• **Instructions for the task**
In the records below, find the line holding "world_ok admitted (gw_world h)." and the line holding "(** The Raft storage is one. *)". Set down both, with every line between them, exactly.

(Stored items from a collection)
(** The filtered query a request may carry. *)
Definition filtered_for (user : User) (r : Request) (filtered : string) : Prop :=
  if isQueryEndpoint (Path r) then
    ∃ q, (Values_Get (ParseQuery (RawQuery r)).1 "query" ≠ "" →
            q = Values_Get (ParseQuery (RawQuery r)).1 "query") ∧
      ((q = "" ∧ filtered = "") ∨
       (q ≠ "" ∧ ∃ calls, FilterQuery (Expr := Expr) filters user q = Returned (Ok filtered, calls)))
  else filtered = "".

Definition target_for (user : User) (r : Request) (target : string) : Prop :=
  if isWriteEndpoint (Path r) (Method r)
  then (DetermineTargetTenant user (rHeader r)).1 = Ok target
  else target = "".

(** The user of the request's own token, whose signature was verified. *)
Definition verified_user (r : Request) (user : User) : Prop :=
  ∃ answers, Forall genuine answers ∧
    Auth.good_user jwt maps answers (trimPrefix (extractToken r) "Bearer ") user.

(** A request the gateway may hand to the proxy service. *)
Definition admitted (pr : ProxyRequest) : Prop :=
  let r := pr_OriginalRequest pr in
  received r ∧ verified_user r (pr_User pr) ∧
  CanAccess (Some (pr_User pr)) (Path r) (Method r) = None ∧
  filtered_for (pr_User pr) r (pr_FilteredQuery pr) ∧
  target_for (pr_User pr) r (pr_TargetTenant pr).

Definition gateway_ok (h : Handler) : Prop :=
  (∃ answers, Forall genuine answers ∧ Auth.service_inv jwt maps answers (gw_auth h)) ∧ gw_tenants h = filters ∧
  world_ok admitted (gw_world h).

Context {kept : LB → LB → Prop} (env : Env LB) {HE : EnvLaws admitted kept env}.
(* ===== verification/Delegate.v ===== *)
(** * Delegate: services/memberlist/delegate.go

    The delegate turns what the gossip reports (nodes that join and leave)
    into changes of the Raft cluster, and keeps the changes it may not make
    because this node does not lead. The Raft manager is the interface
    domain.RaftManager, here the class [RaftManager]; its state is passed
    along. [NotifyUpdate], [NotifyMsg] and [MergeRemoteState] only log. *)

From Stdlib Require Import Ascii.
From S2P Require Import Prelude Json Errors NodeMeta.
From S2P Require RaftStorage.

Local Open Scope vpa_scope.

(* ------------------------------------------------------------------ *)
(** ** domain.RaftManager *)

Class RaftManager (R : Type) := {
  rm_AddVoter : R → string → string → option goError * R;
  rm_RemoveServer : R → string → option goError * R;
  rm_GetLeader : R → string * string;
  rm_GetPeers : R → result (list string);
  rm_IsLeader : R → bool;
  rm_TryDelayedBootstrap : R → list string → option goError * R;
  rm_ForceRecoverCluster : R → string → string → option goError * R
}.

(** The Raft storage is one. *)
#[global] Instance RaftStorage_RaftManager {R} `{RaftStorage.RaftLib R} : RaftManager (RaftStorage.RaftStorage R) := {
  rm_AddVoter := RaftStorage.AddVoter;
  rm_RemoveServer := RaftStorage.RemoveServer;
  rm_GetLeader := RaftStorage.GetLeader;
  rm_GetPeers := RaftStorage.GetPeers;
  rm_IsLeader := RaftStorage.IsLeader;
  rm_TryDelayedBootstrap := RaftStorage.TryDelayedBootstrap;
  rm_ForceRecoverCluster := RaftStorage.ForceRecoverCluster
}.

(** A manager together with the membership changes asked of it so far. *)
Inductive memberCall := CallAdd (nodeID address : string) | CallRemove (nodeID : string)
| CallRecover (nodeID address : string).

Record Recorded (R : Type) := mkRecorded { rec_mgr : R; rec_calls : list memberCall }.
Arguments mkRecorded {R} _ _.
Arguments rec_mgr {R} _.
Arguments rec_calls {R} _.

• **Output below**
  world_ok admitted (gw_world h).

Context {kept : LB → LB → Prop} (env : Env LB) {HE : EnvLaws admitted kept env}.
(* ===== verification/Delegate.v ===== *)
(** * Delegate: services/memberlist/delegate.go

    The delegate turns what the gossip reports (nodes that join and leave)
    into changes of the Raft cluster, and keeps the changes it may not make
    because this node does not lead. The Raft manager is the interface
    domain.RaftManager, here the class [RaftManager]; its state is passed
    along. [NotifyUpdate], [NotifyMsg] and [MergeRemoteState] only log. *)

From Stdlib Require Import Ascii.
From S2P Require Import Prelude Json Errors NodeMeta.
From S2P Require RaftStorage.

Local Open Scope vpa_scope.

(* ------------------------------------------------------------------ *)
(** ** domain.RaftManager *)

Class RaftManager (R : Type) := {
  rm_AddVoter : R → string → string → option goError * R;
  rm_RemoveServer : R → string → option goError * R;
  rm_GetLeader : R → string * string;
  rm_GetPeers : R → result (list string);
  rm_IsLeader : R → bool;
  rm_TryDelayedBootstrap : R → list string → option goError * R;
  rm_ForceRecoverCluster : R → string → string → option goError * R
}.

(** The Raft storage is one. *)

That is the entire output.